Laws for the Little Guys


By Thomas E. Gift, MD. Dec 1, 2021

In a recent Research Letter in the Journal of the American Medical Association (“Knowledge of State Gun Laws Among US Adults in Gun-Owning Households”) Ali Rowhani-Rahbar MD et al present data regarding knowledge of state firearms laws. Specifically, they assess the knowledge possessed by adults living in “gun-owning households” as to these state laws.

They approach this from the perspective that many such laws are designed to prevent injuries, and that following them would be useful for this reason.

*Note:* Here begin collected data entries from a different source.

(* ===== verification/JobConsumer.v ===== *)
(** * Consuming a partition: [internal/job/consumer.go]

    The Kafka source, the dead-letter sink, the processor, the clock and the context of
    [RunPartition] are the operations of an environment over a world [W].  One turn of
    the loop of [RunPartition] is [turn]; the loop repeats it.  The error of a context
    never changes once it is set, so a test of it followed by its return is one reading. *)
From S2P Require Import Prelude GoStd GoTime External Json Dto JobTask JobProcessor JsonPrint Sha256.
Local Open Scope Z_scope.

(** ** Records *)

(** [kafka.Message], as far as it is used. *)
Record kafka_message : Type := KafkaMessage {
  Topic : string; Partition : Z; Offset : Z; Key : string; Value : string
}.

(** [DLQRecord] with the members [DeadLetter] adds. *)
Record DeadLetter : Type := MkDeadLetter {
  SourceTopic : string; SourcePartition : Z; SourceOffset : string; DeadReason : string;
  DeadTask : option im.PushTask; DeadPending : option (list string); RawPayloadBase64 : string;
  FirstAttemptAt : time; LastAttemptAt : time;
  OriginalPayloadBase64 : string; SourceKeyBase64 : string
}.

Record ConsumerEvent : Type := MkConsumerEvent {
  Stage : string; EvOutcome : string; EvRequestID : string; EvTaskID : string; EvMessageID : string;
  EvTopic : string; EvPartition : Z; EvOffset : string; EvAttempts : Z; EvPending : Z
}.

Record ConsumerOptions : Type := MkConsumerOptions {
  OptAttempts : Z; OptRetryDelay : Z; IdentityCapacity : Z
}.

(** The counters of [ConsumerStats], which are [uint64]. *)
Inductive counter : Type :=
| NProcessed | NCommitted | NDLQ | NInvalid | NConflicts | NRetries | NDLQErrors | NCommitErrors
| NOffline | NEnqueued | NDuplicate | NUnresolved.
Global Instance counter_eq_dec : EqDecision counter.
Proof. solve_decision. Defined.
Definition ConsumerStats : Type := counter → Z.
Definition bump (c : counter) (n : Z) (s : ConsumerStats) : ConsumerStats :=
  λ c', if decide (c = c') then (s c' + n) mod 2 ^ 64 else s c'.

Record Consumer : Type := MkConsumer {
  options : ConsumerOptions; stats : ConsumerStats;
  identities : gmap string (list Z); order : list string; next : Z; blocked : Z
}.
Definition set_stats (f : ConsumerStats → ConsumerStats) (c : Consumer) : Consumer :=
  MkConsumer (options c) (f (stats c)) (identities c) (order c) (next c) (blocked c).
Definition set_blocked (n : Z) (c : Consumer) : Consumer :=
  MkConsumer (options c) (stats c) (identities c) (order c) (next c) n.

Definition NewConsumer (o : ConsumerOptions) : Consumer :=
  let attempts := if (OptAttempts o <? 1) || (3 <? OptAttempts o) then 3 else OptAttempts o in
  let delay := if (OptRetryDelay o <=? 0) || (second <? OptRetryDelay o)
               then 200 * millisecond else OptRetryDelay o in
  let capacity := if (IdentityCapacity o <? 1) || (65536 <? IdentityCapacity o)
                  then 4096 else IdentityCapacity o in
  MkConsumer (MkConsumerOptions attempts delay capacity) (λ _, 0) ∅ [] 0 0.
(** [Stats]: the counters and the number of remembered identities. *)
Definition Stats (c : Consumer) : ConsumerStats * Z := (stats c, Z.of_nat (size (identities c))).
Definition Blocked (c : Consumer) : bool := 0 <? blocked c.

(** ** Recent identities *)

(** The digest covers version, kind, id, message, recipients and chunk numbers; a
    marshalling error leaves no bytes. *)
Definition digest_text (t : im.PushTask) : option string :=
  message ← print_message (im.Message_ t);
  Some (print_object
    [field "Version" (format_uint (im.SchemaVersion t)); field "Kind" (print_string (im.Kind t));
     field "ID" (print_string (im.TaskID t)); field "Message" message;
     field "Recipients" (print_array (print_string <$> im.Recipients t));
     field "Index" (format_uint (im.ChunkIndex t)); field "Count" (format_uint (im.ChunkCount t))]).
Definition ImmutableDigest (t : im.PushTask) : list Z := sha256 (default EmptyString (digest_text t)).

(** [conflict] on the digest: whether the id is remembered with another digest.  A new id
    is remembered, in place of the oldest one when the ring is full. *)
Definition remember (id : string) (digest : list Z) (c : Consumer) : Consumer :=
  if slen (order c) <? IdentityCapacity (options c) then
    MkConsumer (options c) (stats c) (<[id := digest]> (identities c)) (order c ++ [id]) (next c) (blocked c)
  else
    let n := Z.to_nat (next c) in
    let ids := match order c !! n with Some old => delete old (identities c) | None => identities c end in
    MkConsumer (options c) (stats c) (<[id := digest]> ids) (<[n := id]> (order c))
      ((next c + 1) mod slen (order c)) (blocked c).
Definition conflict (t : im.PushTask) (c : Consumer) : bool * Consumer :=
  match identities c !! im.TaskID t with
  | Some old => (bool_decide (old ≠ ImmutableDigest t), c)
  | None => (false, remember (im.TaskID t) (ImmutableDigest t) c)
  end.

(** ** Environment *)

Inductive run_error : Type := RunContext (e : context_error) | RunFetch | ErrBoundary.

Record consumer_env (W : Type) : Type := ConsumerEnv {
  ce_ctx_err : W → option context_error * W;
  ce_fetch : W → option kafka_message * W;
  ce_now : W → Z * W;
  ce_process : string → W → (Result * option process_error) * W;
  ce_processed : kafka_message → W → W;
  ce_write : DeadLetter → W → bool * W;
  ce_commit : kafka_message → W → bool * W;
  ce_pause : Z → W → option context_error * W
}.
Global Arguments ce_ctx_err {W}. Global Arguments ce_fetch {W}. Global Arguments ce_now {W}.
Global Arguments ce_process {W}. Global Arguments ce_processed {W}. Global Arguments ce_write {W}.
Global Arguments ce_commit {W}. Global Arguments ce_pause {W}.

Inductive consumer_step : Type :=
| CCtxErr (e : option context_error)
| CFetch (m : option kafka_message)
| CNow (t : Z)
| CProcess (raw : string) (res : Result) (err : option process_error)
| CProcessed (m : kafka_message)
| CWrite (d : DeadLetter) (ok : bool)
| CCommit (m : kafka_message) (ok : bool)
| CPause (d : Z) (e : option context_error)
| CEmit (e : ConsumerEvent).

Record consumer_state (W : Type) : Type := ConsumerState {
  c_world : W; steps : list consumer_step; consumer : Consumer
}.
Global Arguments ConsumerState {W}. Global Arguments c_world {W}.
Global Arguments steps {W}. Global Arguments consumer {W}.

Section Consumer.
Context `{External} {W : Type} (env : consumer_env W).
#[local] Abbreviation M := (ST (consumer_state W)).

Definition act {A} (f : W → A * W) (ev : A → consumer_step) : M A := λ s,
  let '(a, w) := f (c_world s) in (a, ConsumerState w (steps s ++ [ev a]) (consumer s)).
Definition on_consumer (f : Consumer → Consumer) : M unit :=
  modify (λ s, ConsumerState (c_world s) (steps s) (f (consumer s))).
Definition add (c : counter) (n : Z) : M unit := on_consumer (set_stats (bump c n)).
Definition ctx_error : M (option context_error) := act (ce_ctx_err env) CCtxErr.
Definition pause (d : Z) : M (option context_error) := act (ce_pause env d) (CPause d).
Definition emit (e : ConsumerEvent) (stage outcome : string) : M unit :=
  act (λ w, (tt, w)) (λ _, CEmit (MkConsumerEvent stage outcome (EvRequestID e) (EvTaskID e) (EvMessageID e)
     (EvTopic e) (EvPartition e) (EvOffset e) (EvAttempts e) (EvPending e))).

(** ** Acknowledgement *)

(** Attempts number [attempt] and on, [n] at most; [was_blocked] tells whether this call
    holds the [blocked] counter. *)
Fixpoint ack_from (n : nat) (attempt : Z) (fn : M bool) (dlq was_blocked : bool) : M (option run_error * bool) :=
  match n with
  | O => mret (Some ErrBoundary, was_blocked)
  | S n' =>
    e ← ctx_error;
    match e with
    | Some e => mret (Some (RunContext e), was_blocked)
    | None =>
      ok ← fn;
      if ok : bool then mret (None, was_blocked) else
      add (if dlq then NDLQErrors else NCommitErrors) 1;;
      when (negb was_blocked) (on_consumer (λ c, set_blocked (blocked c + 1) c));;
      total ← gets (λ s, OptAttempts (options (consumer s)));
      if attempt + 1 <? total then
        add NRetries 1;;
        delay ← gets (λ s, OptRetryDelay (options (consumer s)));
        e ← pause delay;
        match e with
        | Some e => mret (Some (RunContext e), true)
        | None => ack_from n' (attempt + 1) fn dlq true
        end
      else ack_from n' (attempt + 1) fn dlq true
    end
  end.
Definition ack (fn : M bool) (dlq : bool) : M (option run_error) :=
  total ← gets (λ s, OptAttempts (options (consumer s)));
  '(err, was_blocked) ← ack_from (Z.to_nat total) 0 fn dlq false;
  when was_blocked (on_consumer (λ c, set_blocked (blocked c - 1) c));;
  mret err.

(** ** One record *)

Definition event_of (m : kafka_message) (task : option im.PushTask) : ConsumerEvent :=
  MkConsumerEvent "" ""
    (from_option im.RequestID "" task) (from_option im.TaskID "" task)
    (from_option (λ t, im.MessageID (im.Message_ t)) "" task)
    (Topic m) (Partition m) (format_int (Offset m)) 0 0.
Definition with_result (e : ConsumerEvent) (attempts pending : Z) : ConsumerEvent :=
  MkConsumerEvent (Stage e) (EvOutcome e) (EvRequestID e) (EvTaskID e) (EvMessageID e)
    (EvTopic e) (EvPartition e) (EvOffset e) attempts pending.

Definition base_letter (m : kafka_message) (first : Z) : DeadLetter :=
  MkDeadLetter (Topic m) (to_int32 (Partition m)) (format_int (Offset m)) "" None None ""
    (Time first 0) zero_time "" (base64_std_encode (Key m)).
Definition raw_letter (m : kafka_message) (first : Z) (reason : string) : DeadLetter :=
  let b := base_letter m first in
  MkDeadLetter (SourceTopic b) (SourcePartition b) (SourceOffset b) reason None None
    (base64_std_encode (Value m)) (FirstAttemptAt b) (LastAttemptAt b) "" (SourceKeyBase64 b).
Definition unresolved_letter (m : kafka_message) (first : Z) (task : im.PushTask) (pending : list string)
  : DeadLetter :=
  let b := base_letter m first in
  MkDeadLetter (SourceTopic b) (SourcePartition b) (SourceOffset b) "unresolved" (Some task)
    (match pending with [] => None | _ => Some pending end) ""
    (FirstAttemptAt b) (LastAttemptAt b) (base64_std_encode (Value m)) (SourceKeyBase64 b).
Definition set_last_attempt (t : Z) (d : DeadLetter) : DeadLetter :=
  MkDeadLetter (SourceTopic d) (SourcePartition d) (SourceOffset d) (DeadReason d) (DeadTask d)
    (DeadPending d) (RawPayloadBase64 d) (FirstAttemptAt d) (Time t 0)
    (OriginalPayloadBase64 d) (SourceKeyBase64 d).

Definition count_outcome (v : RecipientResult) : M unit :=
  add (match outcome v with
       | Offline => NOffline | Enqueued => NEnqueued | Duplicate => NDuplicate | Unresolved => NUnresolved
       end) 1.
Definition count_result (res : Result) : M unit :=
  add NProcessed 1;;
  when (1 <? Attempts res) (add NRetries (Attempts res - 1));;
  for_each count_outcome (ResultRecipients res).

Definition run_conflict (task : im.PushTask) : M bool := λ s,
  let '(b, c) := conflict task (consumer s) in (b, ConsumerState (c_world s) (steps s) c).

(** The pending users a dead letter names: an error without pending users is charged to
    the replay subset, or to all recipients. *)
Definition dead_pending (task : im.PushTask) (res : Result) : list string :=
  match PendingRecipients res with
  | [] => default (im.Recipients task) (im.PendingRecipients task)
  | pending => pending
  end.

(** The outcome of a record before it is acknowledged: the loop returns, or the record is
    settled with or without a dead letter. *)
Inductive settlement : Type :=
| Interrupted (e : run_error) | Settled (dead : option DeadLetter) (event : ConsumerEvent).

Definition reject (m : kafka_message) (first : Z) (event : ConsumerEvent) (conflicting : bool) : M settlement :=
  let reason := if conflicting then "immutable_task_conflict" else "invalid_task" in
  add NInvalid 1;;
  when conflicting (add NConflicts 1);;
  emit event "process" reason;;
  mret (Settled (Some (raw_letter m first reason)) event).

Definition process_record (m : kafka_message) (first : Z) (task : im.PushTask) (event : ConsumerEvent)
  : M settlement :=
  '(res, err) ← act (ce_process env (Value m)) (λ r, CProcess (Value m) r.1 r.2);
  e ← ctx_error;
  let event := with_result event (Attempts res) (slen (PendingRecipients res)) in
  match e with
  | Some e => emit event "process" "interrupted";; mret (Interrupted (RunContext e))
  | None =>
    count_result res;;
    if bool_decide (err ≠ None) || negb (bool_decide (PendingRecipients res = [])) then
      let dead := unresolved_letter m first task (dead_pending task res) in
      let event := with_result event (Attempts res) (slen (default [] (DeadPending dead))) in
      emit event "process" "unresolved";;
      mret (Settled (Some dead) event)
    else
      emit event "process" "terminal";;
      mret (Settled None event)
  end.

Definition settle (m : kafka_message) (first : Z) : M settlement :=
  match DecodeTask (Value m) with
  | Err _ => reject m first (event_of m None) false
  | Ok task =>
    b ← run_conflict task;
    if b : bool then reject m first (event_of m (Some task)) true
    else process_record m first task (event_of m (Some task))
  end.

(** A dead letter is written before the record is committed. *)
Definition write_dead (dead : option DeadLetter) (event : ConsumerEvent) : M (option run_error) :=
  match dead with
  | None => mret None
  | Some d =>
    now ← act (ce_now env) CNow;
    let d := set_last_attempt now d in
    err ← ack (act (ce_write env d) (CWrite d)) true;
    match err with
    | Some e => emit event "dlq" "blocked";; mret (Some e)
    | None => emit event "dlq" "acknowledged";; add NDLQ 1;; mret None
    end
  end.
Definition commit (m : kafka_message) (event : ConsumerEvent) : M (option run_error) :=
  err ← ack (act (ce_commit env m) (CCommit m)) false;
  match err with
  | Some e => emit event "commit" "blocked";; mret (Some e)
  | None => emit event "commit" "acknowledged";; add NCommitted 1;; mret None
  end.

(** One turn of the loop; [None] continues it. *)
Definition turn : M (option run_error) :=
  e ← ctx_error;
  match e with
  | Some e => mret (Some (RunContext e))
  | None =>
    f ← act (ce_fetch env) CFetch;
    match f with
    | None => mret (Some RunFetch)
    | Some m =>
      first ← act (ce_now env) CNow;
      r ← settle m first;
      match r with
      | Interrupted e => mret (Some e)
      | Settled dead event =>
        e ← ctx_error;
        match e with
        | Some e => mret (Some (RunContext e))
        | None =>
          act (λ w, (tt, ce_processed env m w)) (λ _, CProcessed m);;
          err ← write_dead dead event;
          match err with
          | Some e => mret (Some e)
          | None => commit m event
          end
        end
      end
    end
  end.

(** [n] turns at most. *)
Fixpoint RunPartition (n : nat) : M (option run_error) :=
  match n with
  | O => mret None
  | S n' => r ← turn; match r with Some e => mret (Some e) | None => RunPartition n' end
  end.
End Consumer.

Using a self-selecting sample of subjects collected via the Internet, they find that a significant number of individuals living in a gun-owning household are not aware of laws in place, for example, to limit child access.

While there is no doubt considerable truth to the assertion that safety would be enhanced if individuals more carefully limited children’s access to firearms, there’s more to the story.

It’s often said that the law is a blunt instrument, and this certainly is the case regarding children’s access to firearms. Laws of this sort vary by state and locality, and one household can be very different than another. Some, for example are never visited by children, and in other instances the “child” in the family may be 17 years old, working to support the family and an accomplished hunter—does protecting this “child” by limiting access to firearms make sense?

The authors deserve credit for avoiding the politics so frequent these days in medical publications addressing Second Amendment issues. .....

We see from yesterday's Oxford MI School murders just how important firearm security in the home is, (along with gun safety training for juveniles). In this case a 15 year old sophomore managed to gain access to a parent's recently purchased 9mm semi-auto in order to commit deadly harm, which arguably could have been avoided. How much is parental culpability to be measured in such a case?